遠方の声 中谷ミチコ(日本)この作品も先のものと同じく里山現代美術館MonET(モネ)の2階に展示されている。
ちらと観ただけでは、本棚のサイズに合わせた作品かな、くらいしか思わなかったが、瞽女(ごぜ)には気持ちが引っかかった。
じっくりと観ることもしなかったら、学芸員が「ゆっくり歩きながら観ると動くんですよ」と教えてくれた。
淡い色合いなので見過ごしてしまったが、よく観ると凹面の掘られた部分が断層構造になっており、ゆっくり移動しながら観ると像が動く。
動くように視えるのは、断層に描かれたズレが揺らいで見えるからなのだろうが、うずくまった犬の表情が通り過ぎるにつれて陰険になっていくのが恐い。
パラパラ画像にしたら分かるかも知れないけれど、この彫刻作品はやはり現場で観ないと分からない。
瞽女の動きには注目しないでしまったけれど、子供達の人真似の遊びとして描かれているのが、妙に心ざわつかせる。
子供というのは無邪気無分別無思慮無節操に人真似をして、くすくすげらげら笑うものではあるけれど、門付けの芸をして生きる盲人一行を真似るだろうか。
私は雪国のこの地で生まれ育ったので、瞽女がこのように歩いているのを何度か目撃していて、強く印象に残っている。
水上勉の小説を篠田正浩が妻の岩下志麻をヒロインにして撮った映画『はなれ瞽女おりん』も観たことがある。
この『遠方の声』という作品は、公式ガイドブックに書いてあるままに、全文を載せてみる。
【制作2021 所在MonET 2F 雪のように真っ白な本棚の合間に浮かぶ彫刻作品。
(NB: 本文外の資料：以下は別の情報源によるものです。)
(** A pair of messages of different sessions, or whose clock did not advance, adds
    nothing to the rates: the open minute keeps its CPU, network, metadata and probe sums. *)
Theorem broken_pair_adds_nothing msg recv sid pmsg precv psid a m :
  ma_open a = Some m -> ma_prev a = Some (pmsg, precv, psid) ->
  psid <> sid \/ fltb fzero (seconds_between recv precv) = false ->
  exists m', ma_open (fold_message msg recv sid a).2 = Some m' /\
    mn_cpu m' = mn_cpu m /\ mn_cpu_pairs m' = mn_cpu_pairs m /\ mn_net m' = mn_net m /\
    mn_md m' = mn_md m /\ mn_probe_cpu m' = mn_probe_cpu m /\ mn_probe_pairs m' = mn_probe_pairs m.
Proof.
  intros Ho Hp Hb.
  set (sums := fun m => (mn_cpu m, mn_cpu_pairs m, mn_net m, mn_md m, mn_probe_cpu m, mn_probe_pairs m)).
  set (I := fun s : minutes => ma_prev s = Some (pmsg, precv, psid) /\
                     exists m', ma_open s = Some m' /\ sums m' = sums m).
  set (J := fun s : minutes => exists m', ma_open s = Some m' /\ sums m' = sums m).
  enough (H : hoare I (fold_message msg recv sid) (fun _ s => J s)).
  { destruct (H a) as (m' & E & Es); [split; [done|]; by exists m|]. exists m'. split; [done|].
    injection Es as ? ? ? ? ? ?. done. }
  assert (HO : forall f, (forall m, sums (f m) = sums m) -> keeps I (on_open f)).
  { intros f Hf. apply keeps_on_open. intros m0 s E0 (P1 & m1 & E1 & E2). split; [done|].
    exists (f m0). split; [done|]. rewrite Hf.
    rewrite E0 in E1. by injection E1 as ->. }
  assert (HB : forall {A} (c1 : M minutes A) {B} (c2 : A -> M minutes B), keeps I c1 ->
            (forall x, hoare I (c2 x) (fun _ s => J s)) -> hoare I (bind c1 c2) (fun _ s => J s)).
  { intros A c1 B c2 H1 H2. eapply hoare_bind with (R := fun _ => I); [|done].
    eapply hoare_post; [exact H1|]. intros [] s Hs; [done | exact (proj2 Hs)]. }
  unfold fold_message. apply HB; [|intros _].
  { apply keeps_modify. intros s (P1 & m1 & E1 & E2). split; [done|]. exists m1. cbn. by rewrite E1. }
  apply HB; [by apply HO | intros _]. apply HB; [apply keeps_lift | intros ps].
  apply HB; [case_match; solve [apply keeps_ret | by apply HO] | intros _].
  apply HB; [repeat case_match; solve [apply keeps_ret | by apply HO] | intros _].
  intros s (P1 & Hs). unfold bind, gets, modify. rewrite P1.
  destruct (Z.eqb_spec psid sid) as [->|]; [|exact Hs].
  destruct Hb as [Hb|Hb]; [done|]. rewrite Hb. exact Hs.
Qed.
人間の生活と労働と妄想のイメージがモチーフになっている。作家はかつて越後妻有の集落を訪れ、そこで聞いた昔話や思い出が、窓の外の雪原に投影されるようだと感じた。その時間が記憶となり、この作品が誕生した。】
陸の孤島と言われることもある妻有地方の暮らしを取材しても、みな淡いファンタジーとなり、このような作品として昇華されるのか。
私は高校生時、社会部に所属し、ある村落の古老達から民俗学の聞き取り調査を、夏合宿でやった経験もある。
真面目な部員ではなく、途中から誘われて入り、ふわふわと真面目な部員の後ろに付いていっただけだけれど。
瞽女の作品を観て胸のうちにざわざわとした違和感を感じたけれど、となりの糸電話の作品に救われた想いがした。